METHODS AND APPARATUS FOR FACILITATING DIRECT MEMORY ACCESS
CROSS-REFERENCE TO A RELATED APPLICATION
This application is takes priority under 35 U.S. C. §119(e) of International Patent
Application No 60/121,022 filed February 22, 1999 (Attorney Docket No.: SCHIP003P) naming Henry Stracovsky as inventor and assigned to the assignee of the present application which is also incorporated herein by reference for all purposes.
FIELD OF THE INVENTION
The present invention relates in general to computing systems and, more particularly, to direct memory access of a memory in a data processing system. More particularly still, the present invention is directed towards a method and apparatus that facilitates the direct accessing of a memory device by a high speed processor.
BACKGROUND OF THE INVENTION
In may applications, high performance processors are used to perform processing on packet oriented objects. An example of this is an Ethernet to ATM protocol bridge. In these situations, the processor is typically called on to examine and modify some wrapper that encompasses a data pay load, for example.

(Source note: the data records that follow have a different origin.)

(** * Textbook fee reporter: normalisation, price resolution, extraction

    A shallow embedding of the two Python programs of the repository,

    - [textbook_fee_reporter.py]          (module [Reporter] below), and
    - [TextbookPurchaseFeeCalculator.py]  (module [Calculator] below),

    followed by the properties of the specification that concern them.

    Conventions of the embedding.
    - A Python [str] is the list of its code points ([list Z]).
    - A Python [float] is an IEEE 754 binary64 number ([PrimFloat.float]).
    - A [dict] used only through lookup and item assignment is a [gmap];
      the [defaultdict(float)] whose iteration order is observable is an
      association list in insertion order.
    - An exception is a value of type [exn]; a function that may raise
      returns a [result].
    - A loop that always terminates is a total function (defined with
      Equations, by a measure); a loop that may run for ever takes a
      bound on the number of iterations and returns [None] when the bound
      is reached.
    - What belongs to Python's libraries and not to the programs is a
      parameter: the table of alphanumeric characters behind [\w], the
      conversions of a cell of the sheet ([Cell]) and pandas'
      [str.contains]. Module [Sample] gives an instance of each for the
      examples. *)

From Stdlib Require Import ZArith List Bool Lia Floats Uint63.
From Equations Require Import Equations.
From stdpp Require Import gmap list option.

Open Scope Z_scope.

(* A decimal literal such as 19.995 stands for the nearest float. *)
#[local] Set Warnings "-inexact-float".

(** ** Python primitives *)

Module Py.

(** [str]: the sequence of the code points of the string. *)
Abbreviation pystr := (list Z).

Definition SPACE : Z := 32.          (* ' '  *)
Definition IDEOGRAPHIC_SPACE : Z := 12288. (* U+3000, full-width space *)
Definition LPAREN : Z := 40.         (* '('  *)
Definition RPAREN : Z := 41.         (* ')'  *)
Definition FW_LPAREN : Z := 65288.   (* U+FF08 *)
Definition FW_RPAREN : Z := 65289.   (* U+FF09 *)
Definition UNDERSCORE : Z := 95.     (* '_'  *)

(** [c in s] for a one-character string [c]. *)
Definition contains (c : Z) (s : pystr) : bool := existsb (Z.eqb c) s.

(** [s.find(c)] for a one-character string [c]: the index of the first
    occurrence, or -1. *)
Fixpoint find_from (c : Z) (s : pystr) (i : Z) : Z :=
  match s with
  | [] => -1
  | x :: t => if x =? c then i else find_from c t (i + 1)
  end.

Definition find (s : pystr) (c : Z) : Z := find_from c s 0.

(** Slices [s[:i]] and [s[i:]]; a negative index counts from the end. *)
Definition index_of_slice (s : pystr) (i : Z) : nat :=
  if i <? 0 then Z.to_nat (Z.of_nat (length s) + i) else Z.to_nat i.

Definition slice_to (s : pystr) (i : Z) : pystr := firstn (index_of_slice s i) s.
Definition slice_from (s : pystr) (i : Z) : pystr := skipn (index_of_slice s i) s.

(** [s.replace(c, '')] for a one-character string [c]. *)
Definition remove_char (c : Z) (s : pystr) : pystr :=
  List.filter (fun x => negb (x =? c)) s.

(** [str.isspace] on one character: the white space of the Unicode
    database (bidirectional type WS, B or S, or category Zs). *)
Definition isspace (c : Z) : bool :=
  ((9 <=? c) && (c <=? 13)) || ((28 <=? c) && (c <=? 32))
  || (c =? 133) || (c =? 160) || (c =? 5760)
  || ((8192 <=? c) && (c <=? 8202))
  || (c =? 8232) || (c =? 8233) || (c =? 8239) || (c =? 8287) || (c =? 12288).

Fixpoint lstrip (s : pystr) : pystr :=
  match s with
  | [] => []
  | x :: t => if isspace x then lstrip t else s
  end.

(** [s.strip()]. *)
Definition strip (s : pystr) : pystr := rev (lstrip (rev (lstrip s))).

(** Truth value of a float: false exactly for 0.0 and -0.0. *)
Definition truthy (x : float) : bool := negb (PrimFloat.eqb x 0%float).

(** Truth value of [d.get(k)]: [None] and zero are false. *)
Definition truthy_opt (o : option float) : bool :=
  match o with
  | Some x => truthy x
  | None => false
  end.

(** [a or b]: the left operand when it is true, else the right one. *)
Definition or_ (a b : option float) : option float :=
  if truthy_opt a then a else b.

(** A [defaultdict(float)], in insertion order. *)
Abbreviation odict := (list (pystr * float)).

(** [d[k] += v] on a [defaultdict(float)]: a missing key is first
    inserted, at the end, with 0.0. *)
Fixpoint iadd (d : odict) (k : pystr) (v : float) : odict :=
  match d with
  | [] => [(k, PrimFloat.add 0%float v)]
  | (k', x) :: d' =>
      if bool_decide (k' = k) then (k', PrimFloat.add x v) :: d'
      else (k', x) :: iadd d' k v
  end.
Lemma upsert_ok (now : string) (payload : CvPayload) (t : CvTable) :
  cv_table_ok t -> cv_table_ok (snd (upsert_cv_document now payload t)).
Proof.
  intros Ok. pose proof Ok as [Ni [Nh B]].
  destruct (select_cv_by_hash (q_content_hash payload) t) as [existing |] eqn:F.
  - rewrite (upsert_stored now payload t existing Ok F). simpl snd.
    destruct (update_columns now payload (cv_id existing) (cv_rows t))
      as [Ei [Eh _]].
    unfold cv_table_ok. simpl cv_rows. simpl cv_seq.
    rewrite Ei, Eh. split; [exact Ni | split; [exact Nh|]].
    rewrite Forall_forall in *. intros r I. apply in_map_iff in I.
    destruct I as [r0 [E I]]. subst r. specialize (B r0 I).
    destruct (cv_id r0 =? cv_id existing); exact B.
  - rewrite (upsert_new now payload t F). simpl snd.
    unfold cv_table_ok. simpl cv_rows. simpl cv_seq.
    rewrite !map_app. simpl map. split; [| split].
    + apply Permutation_NoDup with (l := (cv_seq t + 1) :: map cv_id (cv_rows t)).
      * apply Permutation_cons_append.
      * constructor; [| exact Ni]. intros I. apply in_map_iff in I.
        destruct I as [r [E I]]. rewrite Forall_forall in B.
        specialize (B r I). lia.
    + apply Permutation_NoDup
        with (l := q_content_hash payload :: map cv_content_hash (cv_rows t)).
      * apply Permutation_cons_append.
      * constructor; [| exact Nh]. intros I. apply in_map_iff in I.
        destruct I as [r [E I]].
        apply (find_none _ _ F) in I. rewrite E in I.
        now rewrite String.eqb_refl in I.
    + apply Forall_app. split.
      * rewrite Forall_forall in *. intros r I. specialize (B r I). lia.
      * constructor; [simpl; lia | constructor].
Qed.

End CandidateTable.

Section CandidateTableProperties.

Lemma same_key_same_row {A : Type} (key : A -> Z) (l : list A) (x y : A) :
  NoDup (map key l) -> In x l -> In y l -> key x = key y -> x = y.
Proof.
  intros N Ix Iy E.
  pose proof (find_by_key key l x N Ix) as Fx.
  pose proof (find_by_key key l y N Iy) as Fy.
  rewrite E in Fx. congruence.
Qed.




(** X2. An upsert leaves every row with another fingerprint as it
    was. *)
Theorem upsert_frame (now : string) (payload : CvPayload) (t : CvTable)
    (r : CvRow) :
  cv_table_ok t ->
  In r (cv_rows t) ->
  cv_content_hash r <> q_content_hash payload ->
  In r (cv_rows (snd (upsert_cv_document now payload t))).
Proof.
  intros Ok I D. pose proof Ok as [Ni _].
  destruct (select_cv_by_hash (q_content_hash payload) t) as [existing |] eqn:F.
  - rewrite (upsert_stored now payload t existing Ok F). simpl.
    apply in_map_iff. exists r. split; [| exact I].
    destruct (cv_id r =? cv_id existing) eqn:E; [| reflexivity].
    apply Z.eqb_eq in E. apply find_some in F. destruct F as [Ie H].
    apply String.eqb_eq in H.
    assert (r = existing) by (apply (same_key_same_row cv_id (cv_rows t)); assumption).
    subst r. contradiction.
  - rewrite (upsert_new now payload t F). simpl.
    apply in_or_app. now left.
Qed.

Lemma upsert_frame_witness :
  In (inserted_cv_row "2024-01-01T10:00:00" sample_cv_payload 1)
    (cv_rows
       (snd (upsert_cv_document "2024-01-03T10:00:00"
               (mkCvPayload "b.txt" "bank/b.txt" "h2" "parsed/b-h2.json" "B"
                  "" "" 0 "" "b")
               (snd (upsert_cv_document "2024-01-01T10:00:00"
                       sample_cv_payload empty_cv_table))))).
Proof.
  apply upsert_frame.
  - apply upsert_ok. repeat split; constructor.
  - simpl. now left.
  - simpl. discriminate.
Defined.

Lemma upsert_hashes (now : string) (payload : CvPayload) (t : CvTable)
    (h : string) :
  cv_table_ok t ->
  In h (map cv_content_hash (cv_rows (snd (upsert_cv_document now payload t))))
  <-> In h (map cv_content_hash (cv_rows t)) \/ h = q_content_hash payload.
Proof.
  intros Ok.
  destruct (select_cv_by_hash (q_content_hash payload) t) as [existing |] eqn:F.
  - rewrite (upsert_stored now payload t existing Ok F). simpl snd.
    simpl cv_rows.
    destruct (update_columns now payload (cv_id existing) (cv_rows t))
      as [_ [Eh _]].
    rewrite Eh. split; [now left|]. intros [I | E]; [exact I|]. subst h.
    apply find_some in F. destruct F as [I H]. apply String.eqb_eq in H.
    rewrite <- H. now apply in_map.
  - rewrite (upsert_new now payload t F). simpl snd. simpl cv_rows.
    rewrite map_app, in_app_iff. simpl. intuition.
Qed.

Lemma upsert_all_ok (calls : list (string * CvPayload)) (t : CvTable) :
  cv_table_ok t ->
  cv_table_ok (upsert_all calls t)
  /\ forall h, In h (map cv_content_hash (cv_rows (upsert_all calls t)))
               <-> In h (map cv_content_hash (cv_rows t))
                   \/ In h (map (fun call => q_content_hash (snd call)) calls).
Proof.
  revert t. induction calls as [| [now payload] calls IH]; intros t Ok.
  - simpl. split; [exact Ok | intuition].
  - simpl upsert_all. unfold upsert_all in *. simpl fold_left.
    destruct (IH _ (upsert_ok now payload t Ok)) as [Ok' H].
    split; [exact Ok'|]. intros h. rewrite H.
    rewrite (upsert_hashes now payload t h Ok). simpl. intuition.
Qed.

(** X3. However many times the files are ingested, and in whatever
    order, the table built from nothing keeps distinct ids and distinct
    fingerprints, and holds one row for each distinct fingerprint. *)
Theorem upsert_all_one_row_per_fingerprint (calls : list (string * CvPayload)) :
  cv_table_ok (upsert_all calls empty_cv_table)
  /\ count_cv_documents (upsert_all calls empty_cv_table)
     = Py.len (nodup string_dec
                 (map (fun call => q_content_hash (snd call)) calls)).
Proof.
  assert (Ok0 : cv_table_ok empty_cv_table) by (repeat split; constructor).
  destruct (upsert_all_ok calls empty_cv_table Ok0) as [Ok H].
  split; [exact Ok|].
  unfold count_cv_documents, Py.len. f_equal.
  rewrite <- (length_map cv_content_hash). apply Permutation_length.
  apply NoDup_Permutation.
  - apply Ok.
  - apply NoDup_nodup.
  - intros h. rewrite H, nodup_In. simpl. intuition.
Qed.
(** C5.  Whichever request the exchange answers with an envelope whose
    error list is not empty, [makeRequest] throws (the API error itself
    when the HTTP status is a success) and nothing is written for that
    request.  When it is the request of a read handler, the bulk request
    of the market-data handler, of the refresh or of the periodic cycle,
    the handler answers 500 (the cycle ends) and the store is exactly as
    it was.  When it is one of the two per-pair requests of the refresh,
    the step of that pair leaves the whole store as it was, and at the end
    of the refresh the order book and the trades of that pair, and all
    tickers, are those from before the refresh; what the refresh has
    written by then is the market data of its bulk request, the time of
    its completion, and the records of other pairs. *)
Theorem error_envelope_writes_nothing
    (w : World) (response : Response) (error : list string) (result : option JsObject)
    (pair : string) (count : option Z) :
  json response = Some (JEnvelope error result) ->
  error <> [] ->
  (forall ep,
      upstream (length (requests w)) ep = Some response ->
      exists e,
        fst (makeRequest ep w) = Throws e /\
        (ok response = true -> e = KrakenApiError error) /\
        storage (snd (makeRequest ep w)) = storage w) /\
  (forall handler ep,
      In (handler, ep)
         [(apiTicker pair, Ticker pair);
          (apiOrderBook pair count, Depth pair (countOr count 5));
          (apiTrades pair count, Trades pair (countOr count 100));
          (apiMarketData, Ticker (joinComma POPULAR_PAIRS));
          (apiRefresh, Ticker (joinComma POPULAR_PAIRS))] ->
      upstream (length (requests w)) ep = Some response ->
      exists reply,
        fst (handler w) = Returns reply /\
        statusCode reply = 500%Z /\
        storage (snd (handler w)) = storage w) /\
  (upstream (length (requests w)) (Ticker (joinComma POPULAR_PAIRS)) = Some response ->
   storage (snd (broadcastTick w)) = storage w) /\
  (upstream (length (requests w)) (Depth pair 10) = Some response \/
   upstream (S (length (requests w))) (Trades pair 50) = Some response ->
   fst (refreshPair pair w) = Returns tt /\
   storage (snd (refreshPair pair w)) = storage w) /\
  (forall (i : nat) (p : string) (marketData : list MarketData.t) (w1 : World),
      getMultipleTickers POPULAR_PAIRS w = (Returns marketData, w1) ->
      nth_error POPULAR_PAIRS i = Some p ->
      upstream (length (requests w) + 1 + 2 * i) (Depth p 10) = Some response \/
      upstream (S (length (requests w) + 1 + 2 * i)) (Trades p 50) = Some response ->
      exists w',
        apiRefresh w = (Returns {| statusCode := 200; body := BRefreshed |}, w') /\
        MemStorage.tickerData (storage w') = MemStorage.tickerData (storage w) /\
        MemStorage.orderBooks (storage w') !! p = MemStorage.orderBooks (storage w) !! p /\
        MemStorage.recentTrades (storage w') !! p
        = MemStorage.recentTrades (storage w) !! p /\
        MemStorage.marketData (storage w') = marketData /\
        MemStorage.lastUpdated (storage w') = Some (now w')).
Proof.
  intros Hjson Hne.
  destruct (resultOf_error_envelope response error result Hjson Hne) as (e & He & Hok).
  assert (Hone : forall {A : Type} (decode : option Entry -> Outcome A),
             decodeFirst decode (Some response) = Throws e).
  { intros A decode. unfold decodeFirst. now rewrite He. }
  assert (Hbulk : marketDataFrom POPULAR_PAIRS (Some response) = Throws e).
  { unfold marketDataFrom. now rewrite He. }
  split; [|split; [|split; [|split]]].
  - intros ep Hup. exists e. rewrite makeRequest_eq, Hup. auto.
  - intros handler ep Hin Hup. simpl in Hin.
    destruct Hin as [Heq|[Heq|[Heq|[Heq|[Heq|[]]]]]]; inversion Heq; subst handler ep;
      clear Heq.
    + unfold apiTicker. erewrite handler_throws;
        [|rewrite getTickerData_eq, Hup, Hone; reflexivity].
      eexists. repeat split.
    + unfold apiOrderBook. erewrite handler_throws;
        [|rewrite getOrderBook_eq, Hup, Hone; reflexivity].
      eexists. repeat split.
    + unfold apiTrades. erewrite handler_throws;
        [|rewrite getRecentTrades_eq, Hup, Hone; reflexivity].
      eexists. repeat split.
    + unfold apiMarketData. erewrite handler_throws;
        [|rewrite getMultipleTickers_eq, Hup, Hbulk; reflexivity].
      eexists. repeat split.
    + unfold apiRefresh. erewrite handler_throws;
        [|rewrite getMultipleTickers_eq, Hup, Hbulk; reflexivity].
      eexists. repeat split.
  - intros Hup. unfold broadcastTick, bind at 1, getClients.
    destruct (length (clients w) =? 0)%nat; [reflexivity|].
    erewrite tryCatch_throws.
    2: { apply bind_throws. rewrite getMultipleTickers_eq, Hup, Hbulk. reflexivity. }
    reflexivity.
  - intros Hup. rewrite refreshPair_eq. split; [reflexivity|].
    cbn [snd storage afterRefreshPair]. unfold refreshedStore, depthAnswer, tradesAnswer.
    destruct Hup as [Hup|Hup]; rewrite Hup, Hone; [reflexivity|].
    now destruct (decodeFirst (orderBookOf pair) _).
  - intros i p marketData w1 Hrun Hi Hup.
    destruct (apiRefresh_returns w w1 marketData Hrun)
      as (w' & Hreply & _ & Hdate & Hmd & Hat).
    exists w'. split; [exact Hreply|]. split.
    + pose proof (apiRefresh_keeps_tickers w) as Hkeep. now rewrite Hreply in Hkeep.
    + specialize (Hat i p Hi). unfold depthAnswer, tradesAnswer in Hat.
      assert (Hkept :
        MemStorage.orderBooks (storage w') !! p = MemStorage.orderBooks (storage w) !! p /\
        MemStorage.recentTrades (storage w') !! p
        = MemStorage.recentTrades (storage w) !! p).
      { destruct Hup as [Hup|Hup]; rewrite Hup, Hone in Hat; [exact Hat|].
        now destruct (decodeFirst (orderBookOf p) _). }
      destruct Hkept as (Hbook & Htrades). auto.
Qed.
(* ===== verification/Prelude.v ===== *)
(** * qumo-ledger: a verification development

    qumo-ledger stores media tracks as groups in an object store. A track is a
    root manifest and a sequence of epochs; an epoch is a log root, sealed runs
    and open deltas; a delta names the groups one append committed. Creating a
    delta, an object written once, is the commit.

    ** The program's parts and the files that model them

    - GoStd.v, Json.v: what the source uses of Go's standard library: decimal
      text ([fmt] with a zero-padded width, [strconv.ParseUint]), the functions
      of [strings] and [path], UTF-8, and [encoding/json] for the shapes the
      manifests have, printing and parsing, as executable functions. Dates.v: the
      civil date of an instant and its text forms, checked against the calendar.
    - Store.v: ledger/store/store.go. [op] has a constructor per method of the
      interface [Store] and one for the clock; [prog] is a program over them;
      [op_spec] is the documented contract of the methods, with [faulty := true]
      also calls that fail before or after taking effect. [wp] interprets a
      [prog] against such a contract, [run] executes it on a backend with a list
      of injected faults, [run_wp] connects the two; [wlp] is partial correctness,
      [writes] and [alters] bound the keys a program touches. [Store] and
      [StoreLaws] are the interface between the ledger and a backend.
    - MemStore.v: ledger/store/mem/mem.go, every method; it keeps the contract.
    - Paths.v, FsStore.v, FsProps.v: ledger/store/fs/fs.go. Every method as its
      sequence of system calls on a disk, each of which may fail or be torn; what
      each sequence does to the objects the disk holds.
    - Remote.v: programs over the calls of a server, their runs while other clients
      change what the server holds, and at which call of a run they take effect.
      DbStore.v, DbProps.v: ledger/store/db/db.go over a database with laws.
      Sha256.v, Sign.v, SignProps.v: ledger/store/bucket/sign.go, with the hash
      computed. BucketStore.v, BucketProps.v: ledger/store/bucket/bucket.go over an
      object-store service with laws.
    - Open.v, OpenProps.v: the registry of schemes (ledger/store/open.go,
      ledger/backends.go) and the open.go of every backend.
    - Conformance.v: ledger/store/storetest/storetest.go, the suite every backend
      runs, each subtest a program over a backend.
    - Group.v: ledger/group.go. Identities, rows, validation, media and wallclock
      extents, at the widths of the Go types.
    - Manifest.v: ledger/manifest.go. The key layout, the manifest types with
      their JSON forms (class [Manifest]), [encodeManifest], [decodeManifest] and
      [summarize]. JsonProps.v, Decode.v: what the parser answers for any bytes, and
      what a manifest read from any bytes can hold (class [Typed]).
    - Track.v: ledger/track.go: path and schema validation, [Create], [Open],
      [Reload], [createEpochLog], [advanceTrackRootLocked].
    - Writer.v: ledger/writer.go and [Track.Writer]: recovery, [AppendGroup],
      [Append], sealing, head publication, [NewEpoch].
    - Redact.v: ledger/redact.go. Reader.v: ledger/reader.go and
      ledger/before.go: [Lookup], the ranges, the streaming cursor, the seeks and
      paging backwards.
    - Inspect.v: examples/inspect-follow/main.go, every command as a program that
      answers the lines it prints and how it ends, and internal/version/version.go.
    - Float64.v, Limit.v: ingest/limit.go, token buckets over binary64 numbers.
      Ingest.v: ingest/handler.go, every handler of the HTTP ingest as a program
      over the store that takes the handler's fields; its tracks are shared
      objects, its hooks events.

    A handle (a [Track], a [Writer], a [Reader]) is a record; a method takes it
    and answers it changed, in [prog]. Its mutex makes each method one step of
    the handle, so two calls on one handle do not interleave. Other processes
    are other records over the same objects. An error is the list of the
    sentinels [errors.Is] finds in it.

    ** What the objects mean

    - EpochLog.v: [durable p e m root gs] says that in the objects [m] epoch [e]
      of the track [p] has the log root [root], that its sealed runs and open
      deltas hold exactly the rows [gs], back to back in media time, and that
      each row has its payload stored or is marked redacted. It is the specification
      of the log: an append is [gs ++ [row]], a seal is [gs] again with another
      [root], a redaction changes neither.
    - WriterLog.v: what a writer believes ([writer_ok], [current]) and the effect
      of every method of it on [durable]. Isolation.v: the keys a writer
      touches are those of its own epoch. Payload.v: a row reported has its
      payload stored, and group objects stay as written. ReaderLog.v: [track_view]
      for all the epochs of a track, [cursor] for a reader's position in it, and
      what [Lookup], the ranges and [Next] answer. TailLog.v: how far a log has come
      between two looks at it, and the poll loop of examples/inspect-follow.

    ** The properties

    - WriterProps.v: crash safety of [AppendGroup], [Append] and of sequences of
      processes under any failing calls; success of both when none fails, orphan
      group objects stepped past; recovery finds exactly the committed log;
      sealing keeps it; group objects are never overwritten.
    - ReaderProps.v: streaming, [Lookup] and the ranges answer exactly the
      committed groups; what producers were told is committed reaches readers.
      Runs.v: the same of every execution on any backend with [StoreLaws].
      ReaderSeek.v: [SeekAfter] and [Before]. ReaderTime.v: [SeekMedia] and
      [SeekWallclock], one search over two clocks. RedactProps.v: what [Redact]
      takes and leaves, and what [ReadGroup] answers after it.
    - TrackProps.v: [Create], [NewEpoch] and the completion of a half-made track
      keep the track well formed under any failing calls; the whole life of a
      track, over all its processes and epochs.
    - Lives.v: the life of a track with redactions among its processes: what is kept,
      what is gone, and that a reader can tell which.
    - Tail.v: producers and a polling reader in every interleaving of their calls;
      nothing is stepped over, and a reader left alone catches up. Versions.v: what
      the ledger creates, overwrites and deletes, and for which versions.
    - DbProps.v, BucketProps.v: every method of the two server backends takes effect
      at one of its calls, whatever other clients do between them. RemoteRuns.v:
      the life of a track over either.
    - Conformance.v: the contract as exact as the suite asks for it; every backend that
      keeps it passes, the in-memory one among them, the others are run, and defects
      the suite catches. FsProps.v and the server backends keep only [op_spec], for
      their versions are made from contents or by the server.
    - Interfere.v: threads that share a store, each call a step, and what one of them
      may rely on of the others; a thread safe under that is safe in every run.
      Fencing.v: the writers of one epoch at the same time, until one begins to seal.
    - InspectProps.v: the example reader lists a whole track, resumes where a run
      stopped, and starts at the tip without missing what comes after.
    - Ends.v: that opening a writer and every query of a reader end on any store,
      whatever it holds.
    - SignProps.v: what a signature covers. OpenProps.v: the order of registrations
      and the parameters of a connection URI.
    - MemStore.v, Manifest.v, Group.v, Paths.v and Limit.v end with the properties
      of their parts. FsRuns.v: the filesystem backend keeps the contract where
      keys can be files, but for a torn Create, and producers over it keep what
      they acknowledged.
    - IngestPaths.v: the paths of requests. IngestPosts.v: how a post ends, what a
      sequence of posts delivers and acknowledges, retries. IngestRedact.v: how a
      redaction ends. IngestConc.v: requests
      at the same time as a step relation, an invariant by induction over its
      steps, and that every handler is made of them.
    - Findings.v, IngestRuns.v: runs in which the code departs from what it says.

    Fixtures.v is the concrete track the theorems are instantiated at.

    ** Bounds

    [fuel] stands for the iterations of the loops the source does not bound: the
    probes for the next delta, the reclaiming of sealed deltas, and [Next]'s
    loop. A [prog] out of fuel satisfies no postcondition, so every theorem also
    says that the fuel it asks for is enough: one more than the committed groups
    for a probe, two more than the epochs ahead for [Next]. [enough_polls] bounds the
    polls of a reader that catches up: twenty per group ahead and eighteen more,
    for the root is looked at again every sixteen. Sizes of a log
    are kept below 2^62, far under where the 64-bit counters wrap.

    ** Not modelled

    Log output, error and response texts; routing by net/http; the parsing of URLs
    and of durations (parameters of Open.v and Inspect.v); the build targets of
    magefiles/. The database, the object-store service and their clients' other calls
    are parameters with laws. Of writers whose calls interleave nothing is stated past
    the first seal (the run [second_writer_acknowledged_but_lost] of Findings.v shows
    what it does to the others); the tailing theorem leaves out a [Refresh] that fails
    half-way, for which [refresh_failure_loses_groups] shows groups lost; the theorems
    of redaction are of paths without a segment "groups", for which the code refuses
    it ([redact_refused_under_groups]). The filesystem is that of a host whose
    separator is a slash; the conversion of an out-of-range float to an integer is
    that of amd64; encoding/json's limit on nesting is left out. *)

From Stdlib Require Export ZArith NArith Lia Ascii.
From stdpp Require Export base option list strings gmap.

The mechanics of data transfer are such that typically the data is deposited and subsequently moved out of main memory. Unfortunately, this is very unfavorable to microprocessor oriented processing as a high performance CPU is typically an order of magnitude faster than main memory. It is not unusual for this type of application for a processor to spend as much as 50 percent of its cycles waiting for memory access to be completed. Since most high performance microprocessors are isolated from main memory by a set of cache memories, it is possible to speed up performance of the application by manually (i.e., under program control) invalidating portions of the cache into which pertinent data from a new packet will be read in. While this technique can significantly improve performance, unfortunately, however, it is processor and cache architecture specific and thus requires a significant understanding of the underlying hardware by the programmer. Furthermore, optimized code (as would be required in this case) is almost never portable requiring, therefore, new optimization for every new product.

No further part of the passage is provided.